8月に入り夏本番。
我が家はクーラーに頼り切りの生活を送っています。
電気代が怖い……
夏の風物詩として、
「気温が高いとPCに悪影響を与える」
「PCが壊れないようにずっとクーラーを付けているんだ」
という話をよく耳にします。
あれって本当なのでしょうか?
大がかりな実験はできませんが、
今回は気温がPCに与える影響を調べてまとめてみます。
暑さがPCに与える影響
PCの頭脳であるCPUは、
温度が上がりすぎると壊れないように自分でスピードを落とします。
これを「サーマルスロットリング」と呼びます。
動画編集やゲームなど負荷の高い作業中に急に動作がカクつく場合、
これが原因のことがあります。
この仕組みが働き始める温度は、
CPUメーカーが部品ごとに
「これ以上は壊れる恐れがある上限温度(Tj Max)」
として仕様書で定めており、
多くのCPUで100℃前後に設定されています。
PCを高負荷で稼働させた時の目安として、
デスクトップは70℃前後、ノートは80℃前後まで上がるため、
暑い中で重たい作業をさせるのは危険と言えます。
また、高温状態が長く続くと、
内部の部品の劣化が早まることも知られています。
「10℃上がると寿命がおよそ半分になる」という目安は、
化学反応の速さと温度の関係を表す「アレニウスの式」
という物理法則を電子部品に当てはめたもので、
半導体メーカーなども寿命試算の参考値として使っています。
部品や壊れ方の種類によって大きな差があるものの、
極力高温にしないというのはPCにおいても大事そうです。
寒さがPCに与える影響
逆に寒すぎる場合にも問題が発生します。
寒い屋外から暖かい部屋にPCを持ち込むと、
結露により内部に水滴が付きショートを引き起こすことがあります。
この状態で電源を入れると故障の原因になります。
また、電源が入りにくくなる恐れもあります。
電源ユニット内の「電解コンデンサ」という部品は
低温で本来の性能を出せなくなることがあり、
特に室温10℃を下回るあたりから起動失敗しやすくなるそうです。
寒すぎも良くないということですね。
じゃあどうすれば?
Windowsには温度を表示する標準機能がないため、
無料ソフト「HWiNFO」や「CoreTemp」を使うと、
CPUの温度をリアルタイムで確認できます。
不自然に高温になる場合は、
ファン等の冷却機能を確認したり使用環境を見直したりするべきでしょう。
本題の室温をどうすべきかですが、
まず前提として、家庭用PC向けに「この室温を守れば安全」という公式な基準は存在しません。

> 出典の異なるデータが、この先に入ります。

Lemma etag_honest_witness :
  ∃ body next u, readRange (srv_store LifeSample.srv1) 1 0 0 false offset0 1 10 = Ok (body, next, u) ∧
    etagMatches (makeETag 1 offset0 next true) (makeETag 1 offset0 next true) = true ∧ body = body.
Proof.
  destruct (readRange (srv_store LifeSample.srv1) 1 0 0 false offset0 1 10) as [[[body next] u]|err] eqn:E;
    [|exfalso; vm_compute in E; discriminate E].
  assert (Hn : next = {| Seq := 1; Byte := 0 |}).
  { assert (E2 := E). vm_compute in E2. injection E2 as _ <- _. reflexivity. }
  assert (Hm : etagMatches (makeETag 1 offset0 next true) (makeETag 1 offset0 next true) = true)
    by (rewrite Hn; vm_compute; reflexivity).
  destruct LifeSample.srv1_ok as [[[Hh Hcat _ _] _] _].
  assert (Hp : LifeSample.C1 !! LifeSample.path = Some LifeSample.entry1) by apply lookup_insert_eq.
  pose proof (reads_log_at _ _ _ _ _ _ _ Hcat Hp (reads_root _ LifeSample.entry1 eq_refl)) as Hl.
  pose proof (co_keys _ _ _ _ Hcat) as Hk.
  set (L := content (e_state LifeSample.entry1)) in Hl.
  assert (Hg : log_grows L (a_tail (e_state LifeSample.entry1)) L (a_tail (e_state LifeSample.entry1)))
    by (split; [lia|reflexivity]).
  assert (Hid : is_u64 1) by (split; lia).
  assert (Hf0 : offset_fits offset0) by (split; cbn; lia).
  assert (Hf : offset_fits next) by (rewrite Hn; split; cbn; lia).
  assert (HT : a_tail (e_state LifeSample.entry1) < 2^64) by (vm_compute; reflexivity).
  pose proof (etag_honest (srv_store LifeSample.srv1) (srv_store LifeSample.srv1) 1 0 0 false L _ L _
    offset0 offset0 10 body next u true body next u true Hk Hk Hl Hl Hg Hid HT ltac:(lia) Hf0 Hf0 Hf Hf E E Hm)
    as (_ & _ & _ & Hb).
  exists body, next, u. exact (conj eq_refl (conj Hm Hb)).
Defined.
Inductive lstep (w : live S) : live S → Prop :=
| ls_join m from sh' r :
    (∀ o, from = Some o → offset_ok o) →
    join (lv_sh w) m from = (sh', r) →
    lstep w (mkLive sh' (lv_readers w ++ [r]))
| ls_reader i r e sh' r' :
    lv_readers w !! i = Some r →
    reader_step id forkedFrom forkOffset isJSON maxReadBytes (lv_sh w) r e = Some (sh', r') →
    lstep w (mkLive sh' (<[i:=r']> (lv_readers w)))
| ls_publish tail closed seg :
    sh_writer (lv_sh w) = WIdle → sh_dead (lv_sh w) = false → published (lv_sh w) tail seg →
    lstep w (mkLive (sh_set_writer (WCache tail closed seg) (lv_sh w)) (lv_readers w))
| ls_writer sh' :
    writer_step window (lv_sh w) = Some sh' →
    lstep w (mkLive sh' (lv_readers w))
| ls_tick d :
    0 ≤ d → lstep w (mkLive (sh_tick (sh_now (lv_sh w) + d) (lv_sh w)) (lv_readers w))
| ls_expire wk :
    expire (sh_now (lv_sh w)) (sh_waker (lv_sh w)) = Some wk →
    lstep w (mkLive (sh_set_waker wk (lv_sh w)) (lv_readers w))
| ls_fire wk :
    fire (sh_now (lv_sh w)) (sh_waker (lv_sh w)) = Some wk →
    lstep w (mkLive (sh_set_waker wk (lv_sh w)) (lv_readers w))
| ls_fired wk :
    fired (sh_waker (lv_sh w)) = Some wk →
    lstep w (mkLive (broadcast (sh_set_waker wk (lv_sh w))) (lv_readers w))
| ls_stop : lstep w (mkLive (sh_close_stop (lv_sh w)) (lv_readers w))
| ls_waker_stop :
    sh_stop (lv_sh w) = true →
    lstep w (mkLive (sh_set_waker (waker_stop (sh_waker (lv_sh w))) (lv_sh w)) (lv_readers w))
| ls_retire :
    sh_writer (lv_sh w) = WIdle → sh_totalReaders (lv_sh w) ≤ 0 →
    lstep w (mkLive (sh_retire (lv_sh w)) (lv_readers w))
| ls_store s' :
    sh_stop (lv_sh w) = true ∨
    (keys_wf (view s') ∧
     ∀ T, log_at (view (sh_store (lv_sh w))) L id forkedFrom forkOffset T →
          log_at (view s') L id forkedFrom forkOffset T) →
    lstep w (mkLive (sh_set_store s' (lv_sh w)) (lv_readers w)).

(** [newStreamer]. *)
Definition live_start (s : S) (cache : option liveCache) (tail : Z) (closed : bool) (now : Z) : live S :=
  mkLive (mkShared s cache tail closed 0 0 0 false false now newLiveWaker WIdle) [].

Definition live_init (w : live S) : Prop :=
  ∃ s cache tail closed now,
    w = live_start s cache tail closed now ∧ holds_log s tail ∧ 0 ≤ tail < 2^63 ∧
    (cache = None ∨ ∃ mr mb, cache = Some (newLiveCache mr mb)).

Definition live_reachable (w : live S) : Prop := ∃ w0, live_init w0 ∧ rtc lstep w0 w.

End system.

(** ** What goes over the wire *)

(** [writeLiveData], [write204Closed], [write204Timeout] and the error branches of
    [readLongPoll]. A cancelled request is not answered. *)
Definition writeLiveData (h : headers) (meta : StreamMeta) (start next : Offset)
    (upToDate closed : bool) (body clientCursor : bytes) (elapsed jitter : Z) : response :=
  let closedEOF := closed && upToDate in
  let h := <[hContentType := ContentType meta]> h in
  let h := <[hETag := makeETag (StreamID meta) start next closedEOF]> h in
  let h := <[hCacheControl := cacheControl (IsPrivate meta)]> h in
  let h := <[hStreamNext := offset_String next]> h in
  let h := <[hStreamCursor := computeCursor clientCursor elapsed jitter]> h in
  let h := set_if upToDate hStreamUpToDate true_ h in
  let h := set_if closedEOF hStreamClosed true_ h in
  reply h 200 body.

Definition write204Closed (h : headers) (tail : Z) : response :=
  let h := <[hStreamNext := offset_String (tailOffset tail)]> h in
  let h := <[hStreamUpToDate := true_]> h in
  let h := <[hStreamClosed := true_]> h in
  reply h 204 [].

Definition write204Timeout (h : headers) (tail : Z) (clientCursor : bytes) (elapsed jitter : Z) : response :=
  let h := <[hStreamNext := offset_String (tailOffset tail)]> h in
  let h := <[hStreamUpToDate := true_]> h in
  let h := <[hStreamCursor := computeCursor clientCursor elapsed jitter]> h in
  reply h 204 [].

Definition longPollResponse (h : headers) (meta : StreamMeta) (clientCursor : bytes)
    (elapsed jitter : Z) (o : live_out) : response :=
  match o with
  | OutData start next body upToDate closedEOF =>
      writeLiveData h meta start next upToDate closedEOF body clientCursor elapsed jitter
  | OutClosed tail => write204Closed h tail
  | OutTimeout tail => write204Timeout h tail clientCursor elapsed jitter
  | OutError => http_Error h eInternal 500
  | OutNotFound | OutUpToDate _ => http_Error h eNotFound 404
  end.

(** What [readSSE] writes for each answer; an error just ends the stream. *)
Definition sseFrames (clientCursor : bytes) (elapsed jitter : Z) (o : live_out) : list sse_frame :=
  match o with
  | OutData _ next body upToDate closedEOF =>
      [FrameData body;
       FrameControl {| sc_Next := next;
                       sc_StreamCursor := cursorUnlessClosed clientCursor closedEOF elapsed jitter;
                       sc_UpToDate := upToDate; sc_StreamClosed := closedEOF |}]
  | OutUpToDate tail =>
      [FrameControl {| sc_Next := tailOffset tail;
                       sc_StreamCursor := computeCursor clientCursor elapsed jitter;
                       sc_UpToDate := true; sc_StreamClosed := false |}]
  | OutClosed tail =>
      [FrameControl {| sc_Next := tailOffset tail; sc_StreamCursor := [];
                       sc_UpToDate := true; sc_StreamClosed := true |}]
  | OutTimeout _ | OutError | OutNotFound => []
  end.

企業のサーバー(24時間稼働し続ける業務用コンピューター)を管理する際に使われる
国際的な業界標準です。
これはASHRAE(米国暖房冷凍空調学会)という専門機関が、
「機器を長期間安定して動かすにはどんな環境がよいか」を長年の実績データから定めたもので、
推奨される室温は18〜27℃とされています。
家庭用PCはサーバーほど精密な温度管理は必要ありませんが、
どちらもほぼ同様の部品で作られた機器です。
そのためこの基準に従うのが素直と言えるかと思います。
まとめ
半導体の高騰も一因となり、
PCは気軽に買い換えられない高級品となってしまいました。
せっかく買ったPCを長生きさせるためにも、
暑さで自分が先に倒れないためにも、
我慢せずにクーラーをつけましょう。